O segundo ponto a ser feito é que o valor do argumento sobre a relevância das teorias sobre um ‘papel homossexual’ não depende, em última instância, da validade das variantes da teoria do papel (cf. Whitam e Mathy 1986; Stein 1992). O uso da palavra ‘papel’ foi visto por McIntosh (1968) como uma forma de estenografia, referindo-se não só a uma concepção cultural ou a um conjunto de ideias, mas também a um complexo de arranjos institucionais que dependiam e reforçavam essas ideias. A sua real importância como conceito é que definiu uma questão que requeria exploração. Termos como construcionismo e papéis acabam por não passar de dispositivos heurísticos para identificar e compreender um problema no estudo da sexualidade em geral e da homossexualidade em particular. É transparentemente óbvio que as formas de comportamento, identidade, arranjos institucionais, regulação, crenças, ideologias, mesmo as várias definições de ‘sexualidade’, variam enormemente ao longo do tempo e entre culturas e subculturas. Um dos principais objetivos dos estudos históricos e social construcionistas do erótico tem sido problematizar o dado adquirido, desnaturalizar a sexualidade para compreender suas dimensões humanas e as bobinas de poder em que ela está enredada, como ela é moldada em e por forças e eventos históricos. A historicização da idéia da condição homossexual é um excelente exemplo pioneiro disso.

O terceiro ponto que deve ser sublinhado é que, independentemente da evidência da contingência das identidades sexuais, isso não deve implicar que as identidades sexuais pessoais, uma vez adquiridas, possam ser prontamente desmazeladas. O facto de as categorias e identidades sociais serem moldadas na história não prejudica de forma alguma o facto de serem plenamente vividas como reais. A complexa relação entre a categorização social e a formação de subjetividades e identidades sexuais tem sido, de fato, o foco principal da escrita sobre homossexualidade desde meados da década de 1970. Por um lado, há a necessidade de compreender os processos de classificação e categorização que moldaram os nossos conceitos de homossexualidade – lei, medicina, religião, padrões de estigmatização, padrões formais e informais de regulação social. Por outro lado, é necessário compreender o nível de recepção individual e coletiva e lutar contra essas classificações e categorizações. O melhor trabalho histórico tem tentado manter estes dois níveis juntos, evitando tanto o determinismo sociológico (você é o que a sociedade dita) ou o extremo voluntarismo (você pode ser o que quiser): nenhum deles é verdadeiro (ver discussão em Vance 1989).
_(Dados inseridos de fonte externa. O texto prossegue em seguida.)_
(** * oopTk: a countdown worker polled by a Tkinter window

    Shallow embedding of [main.py]: the worker function [decrement], run in
    a separate process, and the methods of [Window], run on the thread of
    the GUI event loop. *)

From Stdlib Require Import ZArith Lia Ascii String Sorted.
From Equations Require Import Equations.
From stdpp Require Import gmap strings list fin_maps.

Local Open Scope string_scope.
Local Open Scope list_scope.
Local Open Scope Z_scope.

(** ** The worker *)

Module Worker.

(** What the worker does to the outside world: [pipe_out.send(v)] and
    [time.sleep(0.5)], the pause being kept in milliseconds. *)
Inductive event :=
| Send (pipe_out : nat) (v : Z)
| Sleep (ms : Z).

#[global] Instance event_eq_dec : EqDecision event.
Proof. solve_decision. Defined.

(** The [while start_num > 0] loop of [decrement]: decrement, send the new
    value, sleep. It runs [start_num] times for a non-negative integer and
    not at all for a negative one, hence the measure. *)
Equations? decrement_loop (start_num : Z) (pipe_out : nat) : list event
  by wf (Z.to_nat start_num) lt :=
  decrement_loop start_num pipe_out with Z_gt_dec start_num 0 := {
    | left _ =>
        let start_num' := start_num - 1 in
        Send pipe_out start_num' :: Sleep 500 :: decrement_loop start_num' pipe_out;
    | right _ => [] }.
Proof. lia. Qed.

(** [decrement(start_num, pipe_out)]: the loop, then [pipe_out.send(0)]. *)
Definition decrement (start_num : Z) (pipe_out : nat) : list event :=
  decrement_loop start_num pipe_out ++ [Send pipe_out 0].

(** The values that travel on the channel, in the order they are sent. *)
Definition sent (tr : list event) : list Z :=
  omap (fun e => match e with Send _ v => Some v | Sleep _ => None end) tr.

End Worker.

(** ** Python values, exceptions and the decimal form of an integer *)

Module Py.

(** The objects an attribute of the window can hold. There is one Tk root
    and one [StringVar]; processes and connections are named by their index
    in the store. *)
Inductive value :=
| VNone
| VTk
| VWidget
| VStringVar
| VProcess (p : nat)
| VConnection (c : nat).

#[global] Instance value_eq_dec : EqDecision value.
Proof. solve_decision. Defined.

Inductive exn :=
| AttributeError (name : string)
| AssertionError
| EOFError
| ValueError
| TclError.

(** A call returns, raises, or never returns (a blocking receive on an
    empty channel whose other end stays open). *)
Inductive outcome (A : Type) :=
| Returned (a : A)
| Raised (e : exn)
| Blocked.
Arguments Returned {A} a.
Arguments Raised {A} e.
Arguments Blocked {A}.

Definition digit_char (d : Z) : ascii := ascii_of_nat (48 + Z.to_nat d).

(** The decimal digits of a non-negative integer, most significant first. *)
Equations? digits (n : Z) : list ascii by wf (Z.to_nat n) lt :=
  digits n with Z_lt_dec n 10 := {
    | left _ => [digit_char n];
    | right _ => digits (n / 10) ++ [digit_char (n mod 10)] }.
Proof. assert (n / 10 < n) by (apply Z.div_lt; lia). assert (0 <= n / 10) by (apply Z.div_pos; lia). lia. Qed.

(** The text of [str(num)] for an [int], when Python gives one: see
    [format_int] for the values it refuses. *)
Definition str (num : Z) : string :=
  if num <? 0 then String "-"%char (string_of_list_ascii (digits (- num)))
  else string_of_list_ascii (digits num).

(** [sys.int_max_str_digits] as CPython sets it by default: an [int] with
    more decimal digits than this is not converted to text. *)
Definition int_max_str_digits : Z := 4300.

Definition fits (num : Z) : Prop :=
  Z.of_nat (length (digits (Z.abs num))) <= int_max_str_digits.

#[global] Instance fits_dec num : Decision (fits num).
Proof. unfold fits. apply Z_le_dec. Defined.

(** [f"{num}"] for an [int]: its numeral, or [ValueError] when the digits
    are too many. *)
Definition format_int (num : Z) : outcome string :=
  if decide (fits num) then Returned (str num) else Raised ValueError.

End Py.

(** ** The store: Tk root, channel ends and processes *)

Module Store.
Import Worker Py.

(** The bound methods handed to [root.after]. *)
Inductive callback :=
| cb_update
| cb_clear_countdown_label.

#[global] Instance callback_eq_dec : EqDecision callback.
Proof. solve_decision. Defined.

(** One end of a [multiprocessing.Pipe()]: the values sent by the other end
    and not yet received, the index of the other end, and whether the other
    end has been closed. *)
Record Connection := mkConnection {
  inbox : list Z;
  peer : nat;
  peer_closed : bool }.

Inductive liveness :=
| Initial   (* created, [start()] not called yet *)
| Alive
| Exited    (* the target returned *)
| Killed.

#[global] Instance liveness_eq_dec : EqDecision liveness.
Proof. solve_decision. Defined.

(** A [multiprocessing.Process(target=decrement, args=(start_num, pipe_out))]
    with what is left of its run, and whether [join()] has waited for it. *)
Record Process := mkProcess {
  start_num : Z;
  pipe_out : nat;
  todo : list event;
  status : liveness;
  joined : bool }.

Record State := mkState {
  self : gmap string value;        (* the attributes of the [Window] object *)
  countdown_text : string;         (* the content of [countdown_var] *)
  conns : list Connection;
  procs : list Process;
  timers : list (Z * callback);    (* the calls made to [root.after] *)
  destroyed : bool }.

Definition set_self (f : gmap string value -> gmap string value) (st : State) : State :=
  mkState (f (self st)) (countdown_text st) (conns st) (procs st) (timers st) (destroyed st).
Definition set_text (s : string) (st : State) : State :=
  mkState (self st) s (conns st) (procs st) (timers st) (destroyed st).
Definition set_conns (f : list Connection -> list Connection) (st : State) : State :=
  mkState (self st) (countdown_text st) (f (conns st)) (procs st) (timers st) (destroyed st).
Definition set_procs (f : list Process -> list Process) (st : State) : State :=
  mkState (self st) (countdown_text st) (conns st) (f (procs st)) (timers st) (destroyed st).
Definition set_timers (f : list (Z * callback) -> list (Z * callback)) (st : State) : State :=
  mkState (self st) (countdown_text st) (conns st) (procs st) (f (timers st)) (destroyed st).
Definition set_destroyed (b : bool) (st : State) : State :=
  mkState (self st) (countdown_text st) (conns st) (procs st) (timers st) b.

Definition set_status (l : liveness) (P : Process) : Process :=
  mkProcess (start_num P) (pipe_out P) (todo P) l (joined P).
Definition set_todo (tr : list event) (P : Process) : Process :=
  mkProcess (start_num P) (pipe_out P) tr (status P) (joined P).
Definition set_joined (P : Process) : Process :=
  mkProcess (start_num P) (pipe_out P) (todo P) (status P) true.
Definition push (v : Z) (C : Connection) : Connection :=
  mkConnection (inbox C ++ [v]) (peer C) (peer_closed C).
Definition set_inbox (q : list Z) (C : Connection) : Connection :=
  mkConnection q (peer C) (peer_closed C).
Definition close_peer (C : Connection) : Connection :=
  mkConnection (inbox C) (peer C) true.

(** Before [Window(root)] runs. *)
Definition empty : State := mkState ∅ "" [] [] [] false.

(** *** The monad of the methods: a state that survives an exception *)

Definition M (A : Type) : Type := State -> State * outcome A.

Definition ret {A} (a : A) : M A := fun st => (st, Returned a).
Definition raise {A} (e : exn) : M A := fun st => (st, Raised e).
Definition bind {A B} (m : M A) (k : A -> M B) : M B := fun st =>
  match m st with
  | (st', Returned a) => k a st'
  | (st', Raised e) => (st', Raised e)
  | (st', Blocked) => (st', Blocked)
  end.

#[global] Instance M_ret : MRet M := @ret.
#[global] Instance M_bind : MBind M := fun A B k m => bind m k.

(** The text of [f"{num}"], inside a method. *)
Definition fstring (num : Z) : M string := fun st => (st, format_int num).

(** [self.name] and [self.name = v]. *)
Definition getattr (name : string) : M value := fun st =>
  match self st !! name with
  | Some v => (st, Returned v)
  | None => (st, Raised (AttributeError name))
  end.
Definition setattr (name : string) (v : value) : M unit := fun st =>
  (set_self (insert name v) st, Returned tt).

(** *** Tkinter, by the contract the window consumes *)

Definition StringVar : M value := fun st => (set_text "" st, Returned VStringVar).

Definition StringVar_set (obj : value) (s : string) : M unit :=
  match obj with
  | VStringVar => fun st => (set_text s st, Returned tt)
  | _ => raise (AttributeError "set")
  end.

Definition after (obj : value) (ms : Z) (cb : callback) : M unit :=
  match obj with
  | VTk => fun st => (set_timers (fun l => l ++ [(ms, cb)]) st, Returned tt)
  | _ => raise (AttributeError "after")
  end.

(** [root.destroy()]; Tk refuses it on an application that is destroyed
    already. *)
Definition destroy (obj : value) : M unit :=
  match obj with
  | VTk => fun st =>
      if destroyed st then (st, Raised TclError)
      else (set_destroyed true st, Returned tt)
  | _ => raise (AttributeError "destroy")
  end.

(** *** multiprocessing *)

(** [multiprocessing.Pipe()]: two fresh ends, each the peer of the other. *)
Definition Pipe : M (nat * nat) := fun st =>
  let c := length (conns st) in
  (set_conns (fun l => l ++ [mkConnection [] (S c) false; mkConnection [] c false]) st,
   Returned (c, S c)).

(** [multiprocessing.Process(target=decrement, args=(start, pipe))]. *)
Definition Process_new (start : Z) (pipe : nat) : M value := fun st =>
  (set_procs (fun l => l ++ [mkProcess start pipe [] Initial false]) st,
   Returned (VProcess (length (procs st)))).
algum dos trabalhos mais interessantes tem tentado explorar as subculturas, as redes, os espaços urbanos, ou mesmo os idílios rurais que proporcionaram o espaço, as condições de possibilidade, para a emergência de identidades homossexuais distintas. A sugestão de McIntosh de que o final do século XVII viu emergir um contexto subcultural para um papel homossexual distinto na Inglaterra tem sido enormemente influente. A sua redescoberta dos clubes de mollies de Londres tem sido o ponto de partida de numerosas escavações históricas (por exemplo, Trumbach 1977; Bray 1982). Há agora um trabalho abundante que tenta mostrar que subculturas e identidades existiam antes do final do século XVII, por exemplo, no início do mundo cristão (Boswell 1980), ou noutras partes da Europa (ver ensaios em Herdt 1994), tal como houve estudiosos que argumentaram que não podemos realmente falar de identidades homossexuais até ao final do século XIX, ou mesmo meados do século XX (ver ensaios em Plummer 1981). Há um verdadeiro debate histórico. Como resultado, parece agora notável discutir as identidades sexuais (e sua complexa relação com as categorizações sociais) sem um sentido de seu contexto histórico e social. As identidades sexuais são feitas na história, não na natureza.